Amazon.com gave a confident revenue forecast that suggested its aggressive expansion into new businesses is paying off, soothing concerns about its slimmed-down profit margin.
Shares were down 1.2 percent after Amazon reported a 32.8 percent decline in first-quarter profits. But that was a far cry from the big sell-off when the company last reported quarterly results and shares lost 9 percent.
The concern that people had, that they were going to spend more than the Street was expecting, happened, said Ken Sena, analyst at Evercore Partners. But when you look at the kind of growth acceleration they are showing on the top line and surpassing pretty much all Street expectations, I think that clearly shows what they are doing makes sense.
In recent years, Amazon has fought to win market share through its Prime program of low-cost delivery of its retail goods and by offering inexpensive electronic books for its Kindle e-reader.
More recently, it has invested heavily in areas such as cloud computing and music lockers where fans store their music on Amazon's servers, to take on its rivals Google Inc and Apple Inc.
Amazon expects that its investing to win market share will work. It forecast current-quarter revenue of $8.85 billion to $9.65 billion, above Wall Street expectations of $8.7 billion, according to Thomson Reuters I/B/E/S.
Chief Financial Officer Tom Szkutak told analysts on a conference call that Amazon has to spend money to develop the technology infrastructure and distribution centers and support its growth. Revenues nearly doubled between 2008 and 2010.
For the company's first quarter, which ended March 31, revenue was $9.857 billion, above the average analyst estimate of $9.57 billion and 38.2 percent above a year earlier.
In contrast, data firm eMarketer estimated that U.S. retail e-commerce sales rose 13 percent in the quarter compared with a year earlier.
Amazon's sales increase was led by a 45 percent rise in North America. Growth elsewhere was 27 percent excluding the effect of currency exchange. Szkutak said that would have been 32 percent if not for Japan's massive earthquake last month.
But net income in the first quarter was $201 million, or 44 cents per share -- down from $299 million, or 66 cents per share, a year earlier. That was far below the 61 cents expected by Wall Street, according to Thomson Reuters I/B/E/S.

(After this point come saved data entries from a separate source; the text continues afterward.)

(** X15, witness: [GET /sw.js?v=3 HTTP/1.x] carries no [Cache-Control],
    [GET /sw.js HTTP/1.x] the long-lived one. *)
Lemma cache_policy_reads_query_witness :
  (request_path (Full GET "/sw.js?v=3") = "/sw.js" ++ "?" ++ "v=3"
   /\ route empty_root (request_path (Full GET "/sw.js?v=3"))
      = Some (ServeReservedPayload service_worker))
  /\ (forall wr v,
        handle_request empty_root PerfectSPAHandler (Full GET "/sw.js?v=3") = Some wr ->
        ~ In ("Cache-Control", v) (wire_headers wr))
  /\ (exists wr,
        handle_request empty_root PerfectSPAHandler (Full GET "/sw.js") = Some wr
        /\ In ("Cache-Control", "public, max-age=31536000, immutable")
              (wire_headers wr)).
Proof.
  split; [split; reflexivity|]. split.
  - intros wr v Hw Hin.
    assert (N : forall t, route empty_root (request_path (Full GET "/sw.js?v=3"))
                          <> Some (RewriteTo t)) by (intros t; discriminate).
    destruct (cache_policy_reads_query empty_root (Full GET "/sw.js?v=3")
                "/sw.js" "v=3" wr eq_refl eq_refl eq_refl N Hw) as (_ & H).
    apply (H service_worker eq_refl v) in Hin. cbn in Hin.
    repeat (destruct Hin as [Hin|Hin]; [discriminate Hin|]). exact Hin.
  - eexists. split; [reflexivity|]. cbn. tauto.
Defined.

(** ** Rewrites are transparent *)

Lemma route_page (w : World) (t : string) :
  t = "/shift-system-spa.html" \/ t = "/demo-perfect.html" ->
  route w t = Some ServeStaticOrFallback.
Proof.
  intros [-> | ->].
  - rewrite (route_not_reserved w _ "/shift-system-spa.html") by reflexivity.
    cbn. now destruct (resolves w "/shift-system-spa.html").
  - rewrite (route_not_reserved w _ "/demo-perfect.html") by reflexivity.
    cbn. now destruct (resolves w "/demo-perfect.html").
Qed.

(** X16.  A rewritten request is answered exactly as a request for the
    page itself: same status, same headers, same body, and the same
    failure if the static layer fails.  The page is not rewritten again. *)
Theorem rewrite_transparent (w : World) (p t : string) :
  route w p = Some (RewriteTo t) ->
  route w t = Some ServeStaticOrFallback
  /\ do_GET w p = do_GET w t.
Proof.
  intros Hr.
  pose proof (route_page w t (route_rewrite_targets w p t Hr)) as Ht.
  split; [exact Ht|]. unfold do_GET. now rewrite Hr, Ht.
Qed.

(** X16, witness: [/dashboard/settings] on a root that holds only the
    entry file. *)
Lemma rewrite_transparent_witness :
  route entry_only "/dashboard/settings" = Some (RewriteTo "/demo-perfect.html")
  /\ route entry_only "/demo-perfect.html" = Some ServeStaticOrFallback
  /\ do_GET entry_only "/dashboard/settings" = do_GET entry_only "/demo-perfect.html".
Proof.
  split; [reflexivity|].
  apply (rewrite_transparent entry_only "/dashboard/settings" "/demo-perfect.html").
  reflexivity.
Defined.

The company posted an 18.2 percent dip in operating profit for the quarter, reflecting the costs of competing in the highly promotional retail environment, with beefed-up investment in its cloud computing services.
SHRINKING OPERATING MARGINS
Operating margin, which Amazon has said is the best gauge of its profitability given the variety of items it sells, came to 3.3 percent, in the middle of the range it had forecast.
Still, that was a significant drop from the 5.5 percent margin in the year ago quarter.
It's not a revenue problem, it's a profit problem, said BGC Partners analyst Colin Gillis. But at the end of the day, you've got to remember that these guys are a discount retailer.
Amazon said it expects operating profit in the current quarter of $95 million to $245 million, after costs of $180 million for stock-based compensation and amortization of assets. Amazon had operating profit of $207 million in the second quarter last year.
Amazon shares were off 1.2 percent at $180.17 in trading following the earnings report, after slipping 1.7 percent, or $3.12, to end at $182.30 in regular-session Nasdaq trading.